Often, in my direct experience, these Christians think that parables provide illumination that plain instruction could not.

They think that because they haven’t actually used their reading-for-comprehension skills during their Bible studies. Jesus himself tells his followers exactly why he uses parables. He doesn’t do it to teach people. Nor does he do it to bring lofty, exalted topics down to earth so regular folks can understand them.

He uses parables to confuse the people he doesn’t want joining his mystery cult.

And he flat-out tells them so in Mark 4:33-34:

As soon as Jesus was alone with the Twelve and those around Him, they asked Him about the parable. He replied, “The mystery of the kingdom of God has been given to you, but to those on the outside, everything is expressed in parables, so that, ‘they may be ever seeing but never perceiving, and ever hearing but never understanding; otherwise they might turn and be forgiven.’”

Whoever wrote these stories didn’t care about teaching the huddled masses of the world. They didn’t care if anything in these stories made people “think,” as I saw one Christian claim. These aren’t koans, FFS. Jesus constantly gets weirdly peevish when his followers don’t understand his stories, in fact. (That confused me when I was Christian, but it sure doesn’t anymore. Of course he got upset!)

Parable creators wanted to weed out the undesirable riff-raff that they didn’t want to see reaching Heaven. Had Jesus spoken plainly, then everyone would have understood, and that defeated the whole point for him.

“Ears to Hear.”

Christianity itself possesses no really new or earth-shattering ideas. Instead, its creators picked and gathered ideas that were floating around that part of the world at that time. They based their new sect on Judaism, then borrowed some distinctly Hellenistic ideas gaining popularity like the notion of people’s souls existing eternally after their bodies have died (which is on our dance card). Then, those creators whizzed the two contradictory worldviews together with a jigger of ideas from the mystery religions that had been popular for a while already.
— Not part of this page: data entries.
Lemma fetch_loop_no_error (iters n : nat) (address : string)
    (last_seen : option string) (all_txs : list Btc.Tx) :
  (forall m path, exists page, esplora_get_json m path = Ok page) ->
  exists txs, Btc.history (fetch_loop iters n address last_seen all_txs) = Ok txs.
Proof.
  intros Hok. revert n last_seen all_txs.
  induction iters as [| k IH]; intros n last_seen all_txs; simpl; [by eexists |].
  destruct (get_address_txs_path n address last_seen) as [path ->].
  destruct (Hok n path) as [page ->].
  destruct (last page) as [t |]; simpl; [apply IH | by eexists].
Qed.

Lemma fetch_loop_capped (iters n : nat) (address : string)
    (last_seen : option string) (all_txs : list Btc.Tx) :
  (forall m path, exists page, esplora_get_json m path = Ok page /\ page <> []) ->
  Btc.fetches (fetch_loop iters n address last_seen all_txs) = (n + iters)%nat
  /\ exists txs, Btc.history (fetch_loop iters n address last_seen all_txs) = Ok txs
                 /\ (length all_txs + iters <= length txs)%nat.
Proof.
  intros Hok. revert n last_seen all_txs.
  induction iters as [| k IH]; intros n last_seen all_txs; simpl.
  - split; [lia |]. exists all_txs. split; [done | lia].
  - destruct (get_address_txs_path n address last_seen) as [path ->].
    destruct (Hok n path) as (page & -> & Hne).
    destruct (last page) as [t |] eqn:Hlast.
    + destruct (IH (S n) (Some (Btc.txid t)) (all_txs ++ page)) as (Hf & txs & Hh & Hlen).
      split; [lia |]. exists txs. split; [done |].
      rewrite length_app in Hlen. destruct page; [done |]. simpl in Hlen. lia.
    + apply last_None in Hlast. done.
Qed.
End fetch_facts.

Section search_facts.
Variable getSignaturesForAddress :
  string -> nat -> Z -> option string -> res (list Solana.SigInfo).
Variable address : string.
Variable ts_unix : Z.
Variable page_limit : Z.

Abbreviation search fuel n before :=
  (Solana.search_loop getSignaturesForAddress fuel n address ts_unix page_limit before).
Abbreviation before_at := (Solana.before_at getSignaturesForAddress address page_limit).
Abbreviation page_at := (Solana.page_at getSignaturesForAddress address page_limit).
Abbreviation goes_on :=
  (Solana.goes_on getSignaturesForAddress address ts_unix page_limit).
Abbreviation received := (Solana.received getSignaturesForAddress address page_limit).

Lemma scan_page_find (sigs : list Solana.SigInfo) :
  Solana.scan_page ts_unix sigs
  = Solana.signature <$> List.find (Solana.confirmed_by ts_unix) sigs.
Proof.
  induction sigs as [| s sigs IH]; simpl; [done |].
  unfold Solana.confirmed_by at 1. destruct (Solana.blockTime s) as [bt |]; [| done].
  by destruct (bool_decide (bt <= ts_unix)).
Qed.

Lemma scan_page_app (l1 l2 : list Solana.SigInfo) :
  Solana.scan_page ts_unix (l1 ++ l2)
  = match Solana.scan_page ts_unix l1 with
    | Some s => Some s
    | None => Solana.scan_page ts_unix l2
    end.
Proof.
  induction l1 as [| s l1 IH]; simpl; [done |].
  destruct (Solana.blockTime s) as [bt |]; [| done].
  by destruct (bool_decide (bt <= ts_unix)).
Qed.

Lemma search_goes_on (fuel n : nat) :
  goes_on n -> search (S fuel) n (before_at n) = search fuel (S n) (before_at (S n)).
Proof.
  intros (sigs & Hp & Hne & Hscan). unfold Solana.page_at in Hp.
  cbn [Solana.search_loop Solana.before_at]. rewrite Hp.
  destruct sigs as [| first rest]; [done |]. by rewrite Hscan.
Qed.

Lemma search_skip (N fuel : nat) :
  (forall j, (j < N)%nat -> goes_on j) ->
  search (N + fuel) 0 None = search fuel N (before_at N).
Proof.
  revert fuel. induction N as [| N IH]; intros fuel Hgo; [done |].
  replace (S N + fuel)%nat with (N + S fuel)%nat by lia.
  rewrite IH by (intros; apply Hgo; lia).
  apply search_goes_on, Hgo. lia.
Qed.

Lemma received_no_match (N : nat) :
  (forall j, (j < N)%nat -> goes_on j) ->
  Solana.scan_page ts_unix (received N)
  = match page_at N with
    | Ok sigs => Solana.scan_page ts_unix sigs
    | Raise _ => None
    end.
Proof.
  intros Hgo. destruct N as [| N]; cbn [Solana.received].
  - by destruct (page_at 0).
  - assert (Hprev : Solana.scan_page ts_unix (received N) = None).
    { clear -Hgo. induction N as [| N IH]; cbn [Solana.received].
      - destruct (Hgo 0%nat) as (sigs & -> & _ & Hs); [lia | done].
      - rewrite scan_page_app, IH by (intros; apply Hgo; lia).
        destruct (Hgo (S N)) as (sigs & -> & _ & Hs); [lia | done]. }
    rewrite scan_page_app, Hprev. by destruct (page_at (S N)).
Qed.

(** The search stops at the first page that is empty, holds a signature
    confirmed at or before the cutoff, or fails; it then returns the first
    such signature among all it received, in the order received. *)
Lemma search_stops (N fuel : nat) :
  (forall j, (j < N)%nat -> goes_on j) -> (N < fuel)%nat ->
  Solana.find_last_signature_before_ts getSignaturesForAddress fuel address
    ts_unix page_limit
  = match page_at N with
    | Raise e => Solana.Finished (Raise e)
    | Ok sigs =>
        match sigs, Solana.scan_page ts_unix sigs with
        | _ :: _, None =>
            search (fuel - S N) (S N) (before_at (S N))
        | _, _ => Solana.Finished (Ok (Solana.scan_page ts_unix (received N)))
        end
    end.
Proof.
  intros Hgo Hlt. unfold Solana.find_last_signature_before_ts.
  replace fuel with (N + S (fuel - S N))%nat at 1 by lia.
  rewrite search_skip by done. rewrite received_no_match by done.
  cbn [Solana.search_loop Solana.before_at]. unfold Solana.page_at.
  destruct (getSignaturesForAddress address N page_limit
              (Solana.cfg_before (before_at N))) as [sigs | e]; [| done].
  destruct sigs as [| first rest]; [done |].
  by destruct (Solana.scan_page ts_unix (first :: rest)).
Qed.

Lemma search_never_returns :
  (forall n, goes_on n) ->
  Solana.never_returns getSignaturesForAddress address ts_unix page_limit.
Proof.
  intros Hgo fuel. unfold Solana.find_last_signature_before_ts.
  replace fuel with (fuel + 0)%nat by lia. by rewrite search_skip.
Qed.
End search_facts.

Lemma after_signature_last (front : list Solana.SigInfo) (l : Solana.SigInfo)
    (rest : list Solana.SigInfo) :
  NoDup (Solana.signature <$> (front ++ l :: rest)) ->
  Solana.after_signature (Solana.signature l) (front ++ l :: rest) = rest.
Proof.
  induction front as [| a front IH].
  - simpl. by rewrite String.eqb_refl.
  - rewrite <- app_comm_cons, fmap_cons. intros [Ha Hnd]%NoDup_cons.
    cbn [Solana.after_signature].
    destruct (String.eqb_spec (Solana.signature a) (Solana.signature l)) as [Heq | _];
      [| by apply IH].
    exfalso. apply Ha. rewrite Heq. apply list_elem_of_fmap.
    exists l. split; [done |]. apply elem_of_app. right. left.
Qed.

Section serve_facts.
Variable hist : list Solana.SigInfo.
Variable address : string.
Variable ts_unix : Z.
Variable page_limit : Z.
Hypothesis limit_pos : 0 < page_limit.
Hypothesis distinct : NoDup (Solana.signature <$> hist).
Hypothesis nonempty : Forall (fun s => Solana.signature s <> EmptyString) hist.

Lemma serve_page (n : nat) (consumed remaining : list Solana.SigInfo)
    (before : option string) :
  hist = consumed ++ remaining -> Solana.cursor_after consumed before ->
  Solana.serve hist address n page_limit (Solana.cfg_before before)
  = Ok (take (Z.to_nat page_limit) remaining).
Proof using distinct nonempty.
  intros Hh Hcur. unfold Solana.serve. do 2 f_equal.
  destruct before as [b |]; simpl in Hcur.
  - destruct Hcur as (front & l & -> & ->).
    assert (Hl : Solana.signature l <> EmptyString).
    { eapply Forall_forall in nonempty; [exact nonempty |]. rewrite Hh.
      rewrite !elem_of_app. left. right. left. }
    simpl. destruct (String.eqb_spec (Solana.signature l) EmptyString) as [? | _];
      [done |]. simpl.
    rewrite Hh, <- app_assoc. simpl. apply after_signature_last.
    by rewrite Hh, <- app_assoc in distinct.
  - by subst consumed.
Qed.

Lemma serve_search (fuel n : nat) (consumed remaining : list Solana.SigInfo)
    (before : option string) :
  hist = consumed ++ remaining -> Solana.scan_page ts_unix consumed = None ->
  Solana.cursor_after consumed before -> (length remaining < fuel)%nat ->
  Solana.search_loop (Solana.serve hist) fuel n address ts_unix page_limit before
  = Solana.Finished (Ok (Solana.scan_page ts_unix hist)).
Proof using limit_pos distinct nonempty.
  revert n consumed remaining before.
  induction fuel as [| fuel IH]; intros n consumed remaining before Hh Hnone Hcur Hlen;
    [lia |].
  cbn [Solana.search_loop]. rewrite (serve_page n consumed remaining) by done.
  destruct (Z.to_nat page_limit) as [| L] eqn:HL; [lia |].
  destruct remaining as [| r rem].
  - simpl. by rewrite Hh, app_nil_r, Hnone.
  - cbn [take].
    assert (Hsplit : hist = (consumed ++ r :: take L rem) ++ drop L rem).
    { by rewrite <- app_assoc, <- app_comm_cons, take_drop. }
    destruct (Solana.scan_page ts_unix (r :: take L rem)) as [s |] eqn:Hs.
    + by rewrite Hsplit, !scan_page_app, Hnone, Hs.
    + apply (IH (S n) (consumed ++ r :: take L rem) (drop L rem)).
      * done.
      * by rewrite scan_page_app, Hnone.
      * destruct (exists_last (l := r :: take L rem) ltac:(done)) as (front & l & Hl).
        exists (consumed ++ front), l. rewrite Hl, last_last.
        by rewrite <- app_assoc.
      * rewrite length_drop. simpl in Hlen. lia.
Qed.

(** Against a node that serves a fixed history, the search returns the
    first signature of the history confirmed at or before the cutoff, or
    none if there is none. *)
Lemma serve_find_last (fuel : nat) :
  (length hist < fuel)%nat ->
  Solana.find_last_signature_before_ts (Solana.serve hist) fuel address
    ts_unix page_limit
  = Solana.Finished
      (Ok (Solana.signature <$> List.find (Solana.confirmed_by ts_unix) hist)).
Proof using limit_pos distinct nonempty.
  intros Hlen. rewrite <- scan_page_find.
  by apply (serve_search fuel 0%nat [] hist None).
Qed.
End serve_facts.

Lemma never_returns_not_terminates
    (node : string -> nat -> Z -> option string -> res (list Solana.SigInfo))
    (address : string) (ts_unix page_limit : Z) :
  Solana.never_returns node address ts_unix page_limit ->
  ~ Solana.terminates node address ts_unix page_limit.
Proof. intros Hn (fuel & r & Hr). by rewrite Hn in Hr. Qed.

Lemma stops_terminates
    (node : string -> nat -> Z -> option string -> res (list Solana.SigInfo))
    (address : string) (ts_unix page_limit : Z) (N : nat) :
  (forall j, (j < N)%nat -> Solana.goes_on node address ts_unix page_limit j) ->
  ~ Solana.goes_on node address ts_unix page_limit N ->
  Solana.terminates node address ts_unix page_limit.
Proof.
  intros Hgo Hstop. exists (S N).
  rewrite (search_stops node address ts_unix page_limit N (S N)) by (done || lia).
  destruct (Solana.page_at node address page_limit N) as [sigs | e] eqn:Hp;
    [| by eexists].
  destruct sigs as [| first rest]; [by eexists |].
  destruct (Solana.scan_page ts_unix (first :: rest)) eqn:Hs; [by eexists |].
  exfalso. apply Hstop. by exists (first :: rest).
Qed.

(** C6, as the code has it: the UTXO history loop requests at most
    [max_pages] pages whatever the replies, raises nothing of its own, and
    when every page comes back non-empty it stops at the cap and returns
    the pages gathered so far; the Solana signature loop has no cap: it
    finishes when some page is empty, holds a signature confirmed at or
    before the cutoff, or fails (so it does against a node that serves a
    finite history), and it never returns when every page is non-empty
    without such a signature. *)
Theorem paging_loops_termination :
  (forall esplora_get_json address max_pages,
     (Btc.fetches (Btc.fetch_history esplora_get_json address max_pages)
      <= Z.to_nat max_pages)%nat)
  /\ (forall esplora_get_json address,
        (Btc.fetches (Btc.fetch_history esplora_get_json address 200) <= 200)%nat)
  /\ (forall esplora_get_json address max_pages,
        (forall m path, exists page, esplora_get_json m path = Ok page) ->
        exists txs,
          Btc.history (Btc.fetch_history esplora_get_json address max_pages) = Ok txs)
  /\ (forall esplora_get_json address max_pages,
        (forall m path, exists page, esplora_get_json m path = Ok page /\ page <> []) ->
        Btc.fetches (Btc.fetch_history esplora_get_json address max_pages)
          = Z.to_nat max_pages
        /\ exists txs,
             Btc.history (Btc.fetch_history esplora_get_json address max_pages) = Ok txs
             /\ (Z.to_nat max_pages <= length txs)%nat)
  /\ (forall node address ts_unix page_limit N,
        (forall j, (j < N)%nat -> Solana.goes_on node address ts_unix page_limit j) ->
        ~ Solana.goes_on node address ts_unix page_limit N ->
        Solana.terminates node address ts_unix page_limit)
  /\ (forall hist address ts_unix page_limit,
        0 < page_limit -> NoDup (Solana.signature <$> hist) ->
        Forall (fun s => Solana.signature s <> EmptyString) hist ->
        Solana.terminates (Solana.serve hist) address ts_unix page_limit)
  /\ (forall node address ts_unix page_limit,
        (forall n, Solana.goes_on node address ts_unix page_limit n) ->
        Solana.never_returns node address ts_unix page_limit
        /\ ~ Solana.terminates node address ts_unix page_limit).
Proof.
  split_and!.
  - intros. unfold Btc.fetch_history.
    pose proof (fetch_loop_fetches esplora_get_json (Z.to_nat max_pages) 0 address
                  None []). lia.
  - intros. unfold Btc.fetch_history.
    pose proof (fetch_loop_fetches esplora_get_json (Z.to_nat 200) 0 address
                  None []) as H. change (Z.to_nat 200) with 200%nat in *. lia.
  - intros. by apply fetch_loop_no_error.
  - intros esplora address max_pages Hok. unfold Btc.fetch_history.
    destruct (fetch_loop_capped esplora (Z.to_nat max_pages) 0 address None [] Hok)
      as (Hf & txs & Hh & Hlen).
    split; [done |]. exists txs. split; [done |]. simpl in Hlen. lia.
  - apply stops_terminates.
  - intros hist address ts_unix page_limit Hpos Hnd Hne.
    exists (S (length hist)). eexists.
    apply serve_find_last; [done | done | done | lia].
  - intros node address ts_unix page_limit Hgo.
    pose proof (search_never_returns node address ts_unix page_limit Hgo).
    split; [done |]. by apply never_returns_not_terminates.
Qed.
A mystery religion, at its heart, brings together a select group of people around a central mystery. In this context, a mystery is esoteric, deep supernatural wisdom. Sects constructed around mysteries existed all through the Classical period and through those first few centuries CE. One popular one involved the Eleusinian Mysteries, which practiced rites centered around the goddess Demeter’s search for her kidnapped daughter Persephone. Another wildly popular mystery religion centered around the god Mithras.

But mystery religions didn’t accept just anybody as a new member. Instead, they sought out and initiated only certain people. If you got into a mystery religion, you were special. The god of that group had hand-chosen you somehow. You were headed for the cool afterlife.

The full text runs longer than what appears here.